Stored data
● ● ● ● ● ● ●

(** *** Promises that run side by side

    A call of an [async] function runs its body up to the first [await]
    at once and hands back a promise; the rest of the body runs when what it
    awaits arrives. [sync_part] is the first part, [pending] the rest. *)
Record Promise (A : Type) := {
  sync_part : World → World;
  pending : Async A;
}.

Arguments sync_part {A} _ _.
Arguments pending {A} _ _.

(** [await p] with nothing else running. *)
Definition await {A} (p : Promise A) : Async A :=
  λ w, pending p (sync_part p w).

(** A promise applied to a world is the promise awaited in that world. *)
Definition awaited {A} (p : Promise A) : World → option A * World := await p.

Coercion awaited : Promise >-> Funclass.

(** An [async] function whose body starts with an [await] that has no
    effect: nothing happens when it is called. *)
Definition async {A} (body : Async A) : Promise A :=
  {| sync_part := λ w, w; pending := body |}.

(** An [async] function that throws before its first [await]. *)
Definition rejected {A} : Promise A :=
  {| sync_part := λ w, w; pending := throw |}.

(** [fetch(url)] as a promise: the request leaves when the call is made,
    the response settles it later and changes nothing. *)
Definition fetching {A} (req : Request) (response : option A) : Promise A :=
  {| sync_part := λ w, {| db := db w; requests := requests w ++ [req] |};
     pending := λ w, (response, w) |}.

(** The body that goes on after [await p]. *)
Definition and_then {A B} (p : Promise A) (k : A → Async B) : Promise B :=
  {| sync_part := sync_part p; pending := pending p ≫= k |}.

(** [Promise.all([p, q])]: both calls are made, [p] first. The result
    rejects as soon as one of them does: when [p] rejects, what [q] still
    has to do happens after the rejection and is not part of the world the
    rejection leaves. *)
Definition all2 {A B} (p : Promise A) (q : Promise B) : Promise (A * B) :=
  {| sync_part := λ w, sync_part q (sync_part p w);
     pending := λ w,
       match pending p w with
       | (None, w1) => (None, w1)
       | (Some a, w1) =>
           match pending q w1 with
           | (Some b, w2) => (Some (a, b), w2)
           | (None, w2) => (None, w2)
           end
       end |}.

Record ManifestMetadata := {
  meta_version : string;
  meta_paths : gmap string string;
}.

(** What the remote ends answer. A response is [None] when the request
    fails, the status is not ok, or the body is not the expected JSON. *)
Record Network := {
  net_metadata : option ManifestMetadata;
  net_InventoryItem : string → option (gmap string ItemDef);
  net_PlugSet : string → option (gmap string PlugSetDef);
  net_Collectible : string → option (gmap string CollectibleDef);
  net_DamageType : string → option (gmap string DamageTypeDef);
  net_SocketType : string → option (gmap string unit);
  net_SocketCategory : string → option (gmap string unit);
  net_lookup : string → option (gmap string Z);
  net_hashes : string → option (list N);
}.

(** ** services/manifest/api.ts *)

Definition fetchManifestMetadata (net : Network) : Async ManifestMetadata :=
  fetch_json MetadataFetch (net_metadata net).

(** One element of [tableNames.map(async (tableName) => ...)]: without a
    path the callback throws at once, otherwise it calls [fetch]. *)
Definition fetchTable {T} (respond : string → option T)
    (paths : gmap string string) (tableName : string) : Promise T :=
  match paths !! tableName with
  | Some path =>
      if String.eqb path "" then rejected
      else fetching (TableFetch tableName (BUNGIE_NET +:+ path))
                    (respond (BUNGIE_NET +:+ path))
  | None => rejected
  end.
(** X15: [quick_appeal] returns only for a state code that
    [get_state_info] resolves.  For any other code it raises
    AttributeError before anything is sent to the generator.  For a
    resolved code it sends one request, which holds the citation number,
    the violation type and the names of the two fixed angles, and returns
    the generated text or the error text. *)
Theorem quick_appeal_by_state
        (model : Model) (citation_number state violation_type : string)
        (log : Log) :
  (get_state_info state = None ->
   quick_appeal model citation_number state violation_type log
   = (Py.Raise Py.AttributeError_None_get, log))
  /\ (forall state_info,
        get_state_info state = Some state_info ->
        exists prompt,
          quick_appeal model citation_number state violation_type log
          = (Py.Return
               match model (length log) prompt with
               | Py.Return text => text
               | Py.Raise e =>
                   "Error generating comprehensive appeal: " ++ Py.exn_str e
               end,
             (log ++ [prompt])%list)
          /\ Py.contains citation_number prompt = true
          /\ Py.contains violation_type prompt = true
          /\ Py.contains "- First Violation: True" prompt = true
          /\ Py.contains "Procedural Error" prompt = true
          /\ Py.contains "First-Time Violation / Good Record" prompt = true
          /\ Py.contains (State.name state_info) prompt = true).
Proof.
  unfold quick_appeal. cbv zeta. rewrite get_combined_info_state. split.
  - intro Hnone. unfold generate_comprehensive_appeal.
    rewrite comprehensive_prompt_without_state by (simpl; exact Hnone).
    reflexivity.
  - intros state_info Hstate.
    set (facts := [("citation_number", Py.VStr citation_number);
                   ("violation_type", Py.VStr violation_type);
                   ("first_violation", Py.VBool true)]).
    set (location_info := {| Info.state := get_state_info state;
                             Info.city := None;
                             Info.available_grounds := [] |}).
    assert (Hinfo : Info.state location_info = Some state_info) by exact Hstate.
    destruct (comprehensive_prompt_with_state facts [] location_info
                ["procedural_error"; "first_time_leniency"] state_info Hinfo)
      as [prompt Hprompt].
    exists prompt. split.
    { unfold generate_comprehensive_appeal. rewrite Hprompt.
      unfold try_except, generate_content, ret.
      destruct (model (length log) prompt); reflexivity. }
    pose proof (comprehensive_has_fact facts [] location_info _ state_info
                  prompt Hinfo Hprompt) as Hfacts.
    pose proof (comprehensive_has_angle facts [] location_info _ state_info
                  prompt Hinfo Hprompt) as Hangles.
    destruct (comprehensive_has_jurisdiction facts [] location_info _ state_info
                prompt Hinfo Hprompt) as [Hname _].
    split; [| split; [| split; [| split; [| split]]]].
    + apply (contains_value_of_line "citation_number"). intro Ht.
      apply occurs_in_contains, Hfacts; [simpl; tauto | exact Ht].
    + apply (contains_value_of_line "violation_type"). intro Ht.
      apply occurs_in_contains, Hfacts; [simpl; tauto | exact Ht].
    + apply occurs_in_contains.
      apply occurs_in_trans with (entry_line "first_violation" (Py.VBool true)).
      * exists "", nl. reflexivity.
      * apply Hfacts; [simpl; tauto | reflexivity].
    + apply occurs_in_contains.
      destruct (get_angle "procedural_error") as [angle |] eqn:Hangle;
        [| discriminate].
      destruct (Hangles "procedural_error" angle (or_introl eq_refl) Hangle)
        as [H _].
      inversion Hangle. subst angle. exact H.
    + apply occurs_in_contains.
      destruct (get_angle "first_time_leniency") as [angle |] eqn:Hangle;
        [| discriminate].
      destruct (Hangles "first_time_leniency" angle
                        (or_intror (or_introl eq_refl)) Hangle) as [H _].
      inversion Hangle. subst angle. exact H.
    + apply occurs_in_contains.
      apply occurs_in_trans with ("State: " ++ State.name state_info ++ nl);
        [| exact Hname].
      apply occurs_in_app_r, occurs_in_app_l, occurs_in_refl.
Qed.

● ● ● ● ● ● ●

Only lines containing "Hnone" belong in the answer; copy every such line from the records.

• TASK OUTPUT
  - intro Hnone. unfold generate_comprehensive_appeal.
    rewrite comprehensive_prompt_without_state by (simpl; exact Hnone).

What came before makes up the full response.